Preparation of membrane-enriched extracts and western blotting

Membrane-enriched protein fractions (P2) were obtained from cells and brain tissues as previously described.62 Protein concentration was determined by Bradford assay (Bio-Rad), and part of the preparation was solubilized in denaturing conditions as described previously.11^,63 Protein samples were mixed with 4× urea-EDTA buffer, resolved onto 7.5% SDS-polyacrylamide gels, and transferred to polyvinylidene fluoride (PVDF) membranes.
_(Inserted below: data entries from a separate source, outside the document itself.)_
(** * ElectrumSV: transaction codec, signing core and wallet storage

    A shallow embedding of [electrumsv/transaction.py] and
    [electrumsv/storage.py].

    Conventions of the embedding.
    - Python [bytes] are [list byte].  Hexadecimal text ([str] holding hex
      digits, as produced by [bh2u] and consumed by [bfh]) is represented by
      the byte string it denotes, so [bh2u] and [bfh] are the identity and
      [len(s)//2] is [length].
    - Python [int] is [Z].
    - A Python [dict] whose keys vary from one use to the next (the
      per-input dictionary) is a record of [option] fields; [None] is the
      absent key and reading it raises [KeyError].
    - Exceptions are values of [exn]; code that can raise returns [result].
    - Mutation of [self] is explicit state passing.
    - Functions of the [bitcoinx] library and the elliptic-curve and hash
      primitives are the fields of the class [Externals]. *)

From Stdlib Require Import ZArith Lia List Bool String Ascii Sorted.
From Stdlib Require Strings.Byte.
From Stdlib Require Import Init.Byte.
From stdpp Require Import base option list gmap strings pretty.

Local Open Scope Z_scope.

(** ** Exceptions and results *)

Inductive exn : Type :=
| KeyError (key : string)
| IndexError
| TypeError
| ValueError
| AssertionError
| AttributeError
| RuntimeError (msg : string)
| SerializationError
| InputValueMissing
| InvalidSignatureError
| StructError
| IOError
| FileNotFoundError
| IncompatibleWalletError
| Exception (msg : string).

Inductive result (A : Type) : Type :=
| Ok (a : A)
| Raise (e : exn).
Arguments Ok {A} a.
Arguments Raise {A} e.

Definition rbind {A B : Type} (m : result A) (f : A → result B) : result B :=
  match m with
  | Ok a => f a
  | Raise e => Raise e
  end.

Definition rmap {A B : Type} (f : A → B) (m : result A) : result B :=
  match m with
  | Ok a => Ok (f a)
  | Raise e => Raise e
  end.

Declare Scope result_scope.
Delimit Scope result_scope with result.
Bind Scope result_scope with result.
Notation "'let*' p ':=' m 'in' k" := (rbind m (λ p, k%result))
  (at level 10, p pattern, m at level 100, k at level 200, only parsing)
  : result_scope.

(** [d[key]] on a dictionary modelled by an [option] field. *)
Definition getitem {A} (key : string) (o : option A) : result A :=
  match o with
  | Some a => Ok a
  | None => Raise (KeyError key)
  end.

(** [l[i]] for a non-negative index. *)
Definition list_index {A} (l : list A) (i : nat) : result A :=
  match l !! i with
  | Some a => Ok a
  | None => Raise IndexError
  end.

(** [l[i] = x] for a non-negative index; out of range raises. *)
Definition list_setitem {A} (l : list A) (i : nat) (x : A) : result (list A) :=
  if decide (i < length l)%nat then Ok (<[i:=x]> l) else Raise IndexError.

Fixpoint rmapM {A B} (f : A → result B) (l : list A) : result (list B) :=
  match l with
  | [] => Ok []
  | a :: l' => let* b := f a in let* bs := rmapM f l' in Ok (b :: bs)
  end.

(** ** Bytes and fixed-width integers *)

Abbreviation bytes := (list byte).

Definition byte_to_Z (b : byte) : Z := Z.of_N (Byte.to_N b).

Definition Z_to_byte (z : Z) : byte :=
  default Byte.x00 (Byte.of_N (Z.to_N (z `mod` 256))).

Global Instance byte_eq_dec : EqDecision byte := Byte.byte_eq_dec.

Global Instance byte_countable : Countable byte :=
  inj_countable Byte.to_N Byte.of_N Byte.of_to_N.

(** [struct.pack('<..', z)] on [n] bytes, for [z] in range. *)
Fixpoint le_bytes (n : nat) (z : Z) : bytes :=
  match n with
  | O => []
  | S k => Z_to_byte z :: le_bytes k (z `div` 256)
  end.

(** The unsigned little-endian value of a byte string. *)
Fixpoint le_value (bs : bytes) : Z :=
  match bs with
  | [] => 0
  | b :: bs' => byte_to_Z b + 256 * le_value bs'
  end.

(** Two's-complement reading of an unsigned [w]-bit value. *)
Definition to_signed (w : Z) (z : Z) : Z :=
  if z <? 2 ^ (w - 1) then z else z - 2 ^ w.

(** * Transactions: [electrumsv/transaction.py] *)

Module Tx.

Declare Scope reader_scope.
Declare Scope method_scope.

Definition NO_SIGNATURE : bytes := [xff].

(** The opcodes of [bitcoinx.Ops] that the module names. *)
Definition OP_0 : Z := 0.
Definition OP_PUSHDATA1 : Z := 76.
Definition OP_PUSHDATA2 : Z := 77.
Definition OP_PUSHDATA4 : Z := 78.
Definition OP_1 : Z := 81.
Definition OP_CHECKMULTISIG : Z := 174.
The membranes were blocked with 5% BSA and 0.05% Tween 20 in Tris-buffered saline (TBS), followed by overnight incubation at 4°C with the following primary antibodies: rabbit polyclonal anti-Nav1.1 (Alomone Labs Cat# ASC-001, 1:500) and rabbit monoclonal (14C12) anti-GAPDH (Cell Signaling Technology, Cat# 2118S, 1:5,000) diluted in 2.5% BSA, 0.05% Tween 20, and 0.01% azide in TBS. Immunolabeled protein bands were detected by using an anti-rabbit immunoglobulin G (IgG) horseradish peroxidase (HRP) conjugate (GE Healthcare, Cat# NA934V, 1:10,000) and an enhanced chemiluminescence system (Lumigen ECL Ultra TMA-6, Lumigen, Cat# TLA-100). Images were acquired with a ChemiDoc system (Bio-Rad).